*AIM OF THE TASK*
Copy exactly the lines from the start of the data below through the one that carries "From Stdlib Require Import ZArith Lia Bool.", and only those.

*MATERIAL FOR THIS EXERCISE*

(* ===== verification/VmDemo.v ===== *)
(** * A kernel with one new address space

    A kernel page map with nothing but its lowest table is fit for new spaces,
    whatever allocator keeps the contract; an instance with the allocator of
    pmm.c, and the space that [vm_create] makes there. *)

From Stdlib Require Import ZArith Lia Bool.
From stdpp Require Import base list option gmap.
From S2P Require Import Prelude Mmu Pmm PmmFacts PmmSpec Pagecache PagecacheFacts Frames PageTable PageTableFacts MemoryTheorems StateMonad Rbtree RbtreeFacts RbtreeRemove VmArea VmAreaFacts Vm VmPages VmPageOps VmOps VmProtect VmCow VmFault VmWrite VmRange VmBrk VmFile VmMove VmEntry VmRemap VmCalls VmCreate.
Open Scope Z_scope.
Open Scope prog_scope.

(** ** A small kernel page map *)

Section small.
Context {A : Type} `{!Frames A, !FramesOk A}.
Context (K L : Z) (m : gmap Z (list Z)) (a : A).
Let e : Z := Z.lor (Z.lor (Z.lor L MMU_PRESENT) MMU_WRITABLE) MMU_USER.
Hypotheses (Ha : frames_inv a) (HK : frame_ok K) (HL : frame_ok L) (Hne : K <> L) (HhK : 0 < held a K) (HhL : 0 < held a L).
Hypotheses (HmK : m !! K = Some (<[0%nat := e]> zero_frame)) (HmL : m !! L = Some zero_frame).

Lemma small_rd i : 0 <= i < 512 -> rd_word m K i = Some (if i =? 0 then e else 0) /\ rd_word m L i = Some 0.
Proof using HmK HmL.
  intros Hi. unfold rd_word. rewrite HmK, HmL. cbn [mbind option_bind]. split; [| by apply rd_zero_frame].
  rewrite (rd_wr zero_frame 0 e _ i) by (rewrite wr_is_Some; [done | rewrite zero_frame_length; lia]).
  destruct (i =? 0); [done | by apply rd_zero_frame].
Qed.

Lemma small_walk n va : walk m K n va = match n with O => Some K | S O => if ix 0 va =? 0 then Some L else None | _ => None end.
Proof using HL HmK HmL.
  destruct (new_entry_ok L MMU_USER HL) as [Hf Ht]. change (Z.land MMU_USER MMU_USER) with MMU_USER in *. fold e in Hf, Ht.
  destruct n as [| n]; [done |]. assert (walk m K 1 va = if ix 0 va =? 0 then Some L else None) as H1.
  { cbn [walk mbind option_bind]. rewrite (proj1 (small_rd (ix 0 va) (table_index_range _ _))). cbn [mbind option_bind].
    destruct (ix 0 va =? 0); [by rewrite Hf, Ht | done]. }
  destruct n as [| n]; [done |]. apply (walk_None m K (S (S n)) 2 va); [lia |].
  change (walk m K 2 va) with (t ← walk m K 1 va; x ← rd_word m t (ix 1 va); if follow x then Some (table_at x) else None).
  rewrite H1. destruct (ix 0 va =? 0); [| done]. cbn [mbind option_bind].
  by rewrite (proj2 (small_rd (ix 1 va) (table_index_range _ _))).
Qed.

Lemma small_cases n va t : walk m K n va = Some t -> (n = O /\ t = K) \/ (n = 1%nat /\ ix 0 va = 0 /\ t = L).
Proof using HL HmK HmL.
  rewrite small_walk. destruct n as [| [| n]]; [intros [= <-]; by left | | done].
  destruct (Z.eqb_spec (ix 0 va) 0); [| done]. intros [= <-]. by right.
Qed.

Lemma small_ready : kernel_ready (Phys m a K).
Proof using All.
  destruct (new_entry_ok L MMU_USER HL) as [Hf _]. change (Z.land MMU_USER MMU_USER) with MMU_USER in *. fold e in Hf.
  rewrite follow_eq in Hf. apply andb_prop in Hf as [_ Hb%negb_true_iff]. constructor; cbn [mem kernel_pml4].
  - constructor; cbn [mem frames]; [done | | |].
    + intros n va t _ [[_ ->] | (_ & _ & ->)]%small_cases; (split; [done |]; split; [done |]); eexists; (split; [done |]).
      * by rewrite length_insert, zero_frame_length.
      * apply zero_frame_length.
    + intros n1 n2 va1 va2 t _ _ [[-> E1] | (-> & Z1 & E1)]%small_cases [[-> E2] | (-> & Z2 & E2)]%small_cases; try congruence.
      * done.
      * split; [done |]. cbn [same_prefix]. by rewrite Z1, Z2.
    + intros n va t x _ Hw He Hp. destruct (small_rd (ix n va) (table_index_range _ _)) as [E1 E2].
      destruct (small_cases _ _ _ Hw) as [[_ ->] | (_ & _ & ->)].
      * assert (x = if ix n va =? 0 then e else 0) as -> by congruence. by destruct (ix n va =? 0).
      * by assert (x = 0) as -> by congruence.
  - rewrite small_walk. by exists L.
  - intros va _. rewrite !small_walk. split; [done |]. intros H0. by destruct (Z.eqb_spec (ix 0 va) 0).
Qed.
End small.

(** ** The instance *)

(** The allocator after three pages, numbers 258 to 260, were taken. *)
Definition demo_pair : pmm := match take_page demo_one with Some (_, st) => st | None => demo_one end.
Definition demo_pages : pmm := match take_page demo_pair with Some (_, st) => st | None => demo_pair end.

Lemma demo_pages_reachable : pmm_reachable demo_pages.
Proof.
  apply (reach_op demo_pair OpTake (260 * PAGE_SIZE)); [| done | vm_compute; reflexivity].
  apply (reach_op demo_one OpTake (259 * PAGE_SIZE)); [apply demo_one_reachable | done | vm_compute; reflexivity].
Qed.

Definition demo_frames : pcaches * pmm := (PCaches ∅ [], demo_pages).

Lemma demo_frames_inv : pmm_frames_inv demo_frames.
Proof.
  split; [apply reachable_wf, demo_pages_reachable |]. split; [| by vm_compute].
  constructor; try (by apply NoDup_nil_2 || apply Forall_nil_2).
  all: intros v Hv; by apply elem_of_nil in Hv.
Qed.

Lemma demo_held p : p ∈ [258; 259; 260] -> held demo_frames (p * PAGE_SIZE) = 1.
Proof.
  intros Hp. repeat (apply elem_of_cons in Hp as [-> | Hp]; [vm_compute; reflexivity |]). by apply elem_of_nil in Hp.
Qed.

Lemma rd_zeros (l : list Z) i x : forallb (Z.eqb 0) l = true -> rd l i = Some x -> x = 0.
Proof.
  intros H%Is_true_true%forallb_True. unfold rd. case_match; [done |]. intros Hx.
  rewrite Forall_lookup in H. specialize (H _ _ Hx). by apply Is_true_true, Z.eqb_eq in H.
Qed.

Lemma demo_refs i x : rd (shared_refs demo_pages) i = Some x -> x = 0.
Proof. apply rd_zeros. vm_compute. reflexivity. Qed.

Lemma demo_owners page : owners demo_pages page <= 1.
Proof.
  unfold owners. destruct (page_free demo_pages page); [lia |]. pose proof (demo_refs page) as H.
  destruct (rd (shared_refs demo_pages) page) as [x |]; [rewrite (H x eq_refl) |]; cbn; lia.
Qed.

Lemma demo_held_small f : held demo_frames f <= 1.
Proof.
  pose proof (held_owned demo_frames f demo_frames_inv) as [_ H]. etrans; [exact H |].
  change (owned demo_frames f) with (if managed demo_pages (f / PAGE_SIZE) then owners demo_pages (f / PAGE_SIZE) else 0).
  destruct (managed _ _); [| lia]. apply demo_owners.
Qed.

(** Pages 258 and 259 have the kernel's page map, page 260 is free for use. *)
Definition demo_memory : gmap Z (list Z) :=
  <[258 * PAGE_SIZE := <[0%nat := Z.lor (Z.lor (Z.lor (259 * PAGE_SIZE) MMU_PRESENT) MMU_WRITABLE) MMU_USER]> zero_frame]>
    (<[259 * PAGE_SIZE := zero_frame]> {[ 260 * PAGE_SIZE := zero_frame ]}).
Definition demo_machine : phys (pcaches * pmm) := Phys demo_memory demo_frames (258 * PAGE_SIZE).
Definition demo_kernel : kernel (pcaches * pmm) := Kernel demo_machine (replicate 100 true) [].

Lemma demo_frame p : p ∈ [258; 259; 260] -> frame_ok (p * PAGE_SIZE).
Proof.
  intros Hp. repeat (apply elem_of_cons in Hp as [-> | Hp]; [by split |]). by apply elem_of_nil in Hp.
Qed.

Lemma demo_ready : kernel_ready demo_machine.
Proof.
  apply (small_ready (258 * PAGE_SIZE) (259 * PAGE_SIZE));
    [apply demo_frames_inv | apply demo_frame; set_solver | apply demo_frame; set_solver | done
    | rewrite demo_held; [done | set_solver] | rewrite demo_held; [done | set_solver] | done | done].
Qed.

Lemma demo_walk n va : walk demo_memory (258 * PAGE_SIZE) n va <> Some (260 * PAGE_SIZE).
Proof.
  intros H. apply (small_cases (258 * PAGE_SIZE) (259 * PAGE_SIZE) demo_memory) in H as [[_ E] | (_ & _ & E)];
    [done | done | apply demo_frame; set_solver | done | done].
Qed.

Definition demo_space : state (pcaches * pmm) :=
  match vm_create demo_kernel with Some (Some v, k) => State v k | _ => State (new_space 0) demo_kernel end.

Lemma demo_created : exists root low m', new_map demo_machine root low m' /\
  demo_space = State (new_space root) (Kernel m' (replicate 99 true) []).
Proof.
  unfold demo_space. destruct (vm_create_spec demo_kernel demo_ready) as ([v |] & [m' ms ev] & -> & Hev & Hms & Hres).
  - destruct Hres as (root & low & -> & Hnm). exists root, low, m'. split; [exact Hnm |]. cbn in Hev, Hms. by subst.
  - exfalso. destruct Hres as [_ [Hg | Hs]]; [by vm_compute in Hg |].
    assert (spare (frames (machine demo_kernel)) = 251) as E by (vm_compute; reflexivity). lia.
Qed.

(** All owners of frames but the space's. *)
Definition demo_rest : Z -> Z := held demo_frames.

Lemma demo_solvent : solvent demo_rest.
Proof. intros f _ _. pose proof (held_owned demo_frames f demo_frames_inv) as [H _]. exact H. Qed.

Lemma demo_space_inv : vm_inv demo_rest demo_space.
Proof.
  destruct demo_created as (root & low & m' & Hnm & ->). apply (new_vm_inv demo_machine root low m'); [apply demo_ready | done | done |].
  intros f. etrans; [exact (demo_held_small f) | lia].
Qed.

Lemma demo_inv : exists T, space_inv demo_rest T demo_space [].
Proof.
  destruct demo_created as (root & low & m' & Hnm & ->). eexists.
  apply (new_space_inv demo_machine root low m'); [apply demo_ready | done | done].
Qed.

Lemma demo_pte va : user_va va -> pte demo_space va = 0.
Proof.
  destruct demo_created as (root & low & m' & Hnm & ->). apply (created_pte demo_machine root low m'); [apply demo_ready | done].
Qed.

Lemma demo_light : light demo_space.
Proof.
  intros f Hf Hm. destruct demo_created as (root & low & m' & Hnm & ->).
  rewrite (created_count demo_machine root low m' _ _ demo_ready Hnm f Hf). unfold hold. cbn [machine ker].
  rewrite (nm_held _ _ _ _ Hnm) by done. pose proof (demo_held_small f). cbn [frames demo_machine]. destruct (_ || _); lia.
Qed.

Lemma demo_cow_safe : cow_safe demo_rest (pte demo_space) [].
Proof. constructor; intros va [Hva _]; by rewrite demo_pte. Qed.

Lemma demo_brk : brk (vm demo_space) = 0.
Proof. destruct demo_created as (root & low & m' & _ & ->). reflexivity. Qed.
Lemma demo_credit : credit demo_space = 99.
Proof. destruct demo_created as (root & low & m' & _ & ->). reflexivity. Qed.

(** The owners without the one who has page 260 in hand. *)
Definition demo_others : Z -> Z := take_off (260 * PAGE_SIZE) demo_rest.

Lemma demo_given : exists T, space_inv (give (260 * PAGE_SIZE) demo_others) T demo_space [].
Proof.
  destruct demo_inv as (T & [Hp Hs Ha Hb]). exists T. constructor; [| done | done | done].
  eapply pages_ok_ext; [exact Hp |]. intros q _ _. unfold demo_others, give, take_off. destruct (q =? _); lia.
Qed.

Lemma demo_others_solvent : solvent demo_others.
Proof.
  intros f Hf Hm. pose proof (demo_solvent f Hf Hm). unfold demo_others, take_off.
  destruct (Z.eqb_spec f (260 * PAGE_SIZE)) as [-> | _]; [| done].
  assert (demo_rest (260 * PAGE_SIZE) = 1) as -> by (apply (demo_held 260); set_solver). lia.
Qed.

Lemma demo_page : data_frame demo_space (260 * PAGE_SIZE) /\ hold demo_space (260 * PAGE_SIZE) = 1 /\
  count demo_space (260 * PAGE_SIZE) = 0.
Proof.
  destruct demo_created as (root & low & m' & Hnm & ->). pose proof (demo_held 260 ltac:(set_solver)) as H1.
  pose proof (nm_root _ _ _ _ Hnm) as [_ Hr]. pose proof (nm_low _ _ _ _ Hnm) as [_ Hl]. cbn [frames demo_machine] in Hr, Hl.
  assert (260 * PAGE_SIZE <> root) as Nr by (intros E; rewrite <- E, H1 in Hr; done).
  assert (260 * PAGE_SIZE <> low) as Nl by (intros E; rewrite <- E, H1 in Hl; done).
  split; [split |].
  - intros (n & va & Hn & [Hw | Hw]).
    + destruct (new_cases demo_machine root low m' demo_ready Hnm n va (260 * PAGE_SIZE) Hn Hw) as [[_ E] | [(_ & _ & E) | (Hq & _)]];
        [by apply Nr | by apply Nl | exact (demo_walk n va Hq)].
    + unfold kroot in Hw. cbn [machine ker] in Hw. rewrite (nm_kernel _ _ _ _ Hnm) in Hw.
      change (mm _) with (mem m') in Hw. rewrite (proj2 (new_kernel demo_machine root low m' demo_ready Hnm) n va Hn) in Hw. exact (demo_walk n va Hw).
  - exists zero_frame. change (mm _) with (mem m'). rewrite (nm_other _ _ _ _ Hnm) by done. split; [| apply zero_frame_length]. done.
  - split; [| by apply (created_count demo_machine root low m' _ _ demo_ready Hnm)].
    change (hold _ ?q) with (held (frames m') q). rewrite (nm_held _ _ _ _ Hnm) by done.
    destruct (Z.eqb_spec (260 * PAGE_SIZE) root), (Z.eqb_spec (260 * PAGE_SIZE) low); done.
Qed.

(** Two pages at the mmap base, written, protected, grown, moved and unmapped again. *)
Definition demo_calls : list vm_op :=
  [ OpMap 0 8192 (Z.lor VM_READ VM_WRITE) 0 false; OpFault USER_MMAP_BASE true;
    OpWrite USER_MMAP_BASE 6 (Some [104; 101; 114; 109; 101; 115]);
    OpRemap USER_MMAP_BASE 8192 16384 MREMAP_MAYMOVE;
    OpRemapFixed USER_MMAP_BASE 16384 16384 MREMAP_MAYMOVE (USER_MMAP_BASE + 0x100000);
    OpAttach (USER_MMAP_BASE + 0x100000) 1 1 0;
    OpProtect USER_MMAP_BASE 4096 VM_READ; OpPopulate USER_MMAP_BASE 8192 false;
    OpDiscard USER_MMAP_BASE 4096; OpSync USER_MMAP_BASE 8192; OpBrk 0x800000; OpUnmap USER_MMAP_BASE 8192 ].

Lemma demo_calls_ok : Forall op_ok demo_calls.
Proof. repeat (constructor; try (unfold is_u, USER_MMAP_BASE; simpl; lia)). Qed.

*OUTPUT*
(* ===== verification/VmDemo.v ===== *)
(** * A kernel with one new address space

    A kernel page map with nothing but its lowest table is fit for new spaces,
    whatever allocator keeps the contract; an instance with the allocator of
    pmm.c, and the space that [vm_create] makes there. *)

From Stdlib Require Import ZArith Lia Bool.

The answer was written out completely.